Health Ministry official Achmad Yurianto told reporters the new cases ranged in age from 2 to 80, and that three people out of the latest cases had died.
The patients were found after tracing their contacts back to earlier confirmed cases, Yurianto said without disclosing the location.
Indonesia only confirmed its first cases of the virus last week while some neighbors had reported scores of cases far earlier, raising concerns among medical experts about infections either not being reported or going undetected.
In addition, some officials have appeared to play down the risks from the virus as well as at times declining to specify the location of an outbreak.
“The central government is not transparent in fulfilling the public’s right to know about the spread of the coronavirus in Indonesia,” Amnesty International director Usman Hamid said in a statement.

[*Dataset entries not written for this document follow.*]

(** ** Properties *)

(** C13: refinement.  The daemon with its client, its timers and the transfers
    of the device adapter behaves, for the client and the timers, as the system
    in which every exchange is watched: from its start on, whatever requests the
    ACS makes under other keys than the names of the client's two timers, after
    a session was started with success the engine has been told since that it
    has failed, or the session timer runs and its expiry tells the engine so. *)
Theorem transfers_keep_session_watched (e : env) (w : tworld) (se : Client.start_env) (s0 s : system) (c : client_state) :
  apart w -> rtc sys_step (started e w) s0 -> client_start se (client s0) = (c, 0) ->
  rtc sys_step (with_view (SessionTimer.client_reaches true c (view s0)) s0) s ->
  Client.CloseACSSession false ∈ drop (length (Client.calls c)) (Client.calls (client s)) \/
  exists x t, x ∈ Timer.tw_list (engine (transfers s)) /\ Timer.ti_name x = SessionTimer.SESSION_TIMER /\
    0 < t < 2 ^ 31 /\ SessionTimer.running (Timer.ti_timer x) (engine (transfers s)) = Some (Timer.millis t) /\
    forall ok k, SessionTimer.client <$> SessionTimer.fire ok k (Timer.ti_timer x) (view s) =
      Some (Client.log (Client.CloseACSSession false) (client s)).
Proof.
  intros Ha H0 Hs H. destruct (started_reached e w Ha) as [Hr Ha1].
  assert (Hi : SessionTimer.inv (view (started e w))) by (eapply SessionTimer.inv_reachable; [exact Hr|apply SessionTimer.session_inv_initial]).
  destruct (sys_simulates_all _ _ H0 Hi Ha1) as [H1 Ha2].
  assert (Hi2 : SessionTimer.inv (view s0)) by (by eapply SessionTimer.inv_reachable).
  assert (Hg : SessionTimer.guarded (length (Client.calls c)) (SessionTimer.client_reaches true c (view s0)))
    by by eapply SessionTimer.guarded_start.
  destruct (sys_simulates_all _ _ H) as [H2 _]; [apply Hg|by apply apart_engine|].
  eapply SessionTimer.guarded_reachable in Hg; [|exact H2].
  destruct Hg as [Hi3 _ _ [Hc|(x & t & Hx & Hn & Ht & Hd)]]; [by left|].
  right. exists x, t. do 4 (split; [done|]). intros ok k. by apply SessionTimer.fire_session; [apply Hi3|..].
Qed.

End System.

(** ** Witnesses *)

#[local] Existing Instances TransferExamples.some_library TransferExamples.some_adapter TransferExamples.some_adapter_laws.

Definition ex_world : @UpDownload.world Timer.timer_world :=
  with_engine (SessionTimer.timers SessionTimer.ex_sent) start_world.

Lemma ex_timers_ok : timers_ok (engine ex_world).
Proof.
  replace (engine ex_world) with
    (start SessionTimer.SESSION_TIMER 45 SessionTimer.SESSION_TIMED_OUT
      (start SessionTimer.SESSION_TIMER 45 SessionTimer.SESSION_TIMED_OUT no_timers)) by (vm_compute; reflexivity).
  apply ok_start, ok_start, ok_none.
Qed.

Definition ex_request : UpDownload.request := TransferExamples.request_for "Session-timer" "3 Vendor Configuration File".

“If this continues to happen, authorities could potentially breach the public right to information… and the public right to health.”
Speaking at an event at Jakarta’s airport, President Joko Widodo defended the stance of not revealing travel records and the history of contacts among patients.
He said this was to “consider the risk of panic among the public” and the effects giving out such information could have on patients when they recovered.
Authorities on Friday sanitized parts of Jakarta’s airport and also disinfected mosques.
Researchers at the Harvard T.H. Chan School of Public Health in the United States said in a study last month Indonesia’s lack of confirmed cases at that time “may suggest the potential for undetected cases”, urging authorities there to strengthen outbreak surveillance and control.
As of Friday, Indonesia has tested 970 people according to Health Ministry data.
Starting Monday, the health ministry’s Yurianto said two additional labs will be available to help examine samples.
Indonesian media reported on Friday that one person confirmed to have the disease had fled a hospital in Jakarta.
But Yurianto told reporters that the patient had since returned.
Five people had recovered from the disease, Yurianto said, while another was expected to recover soon.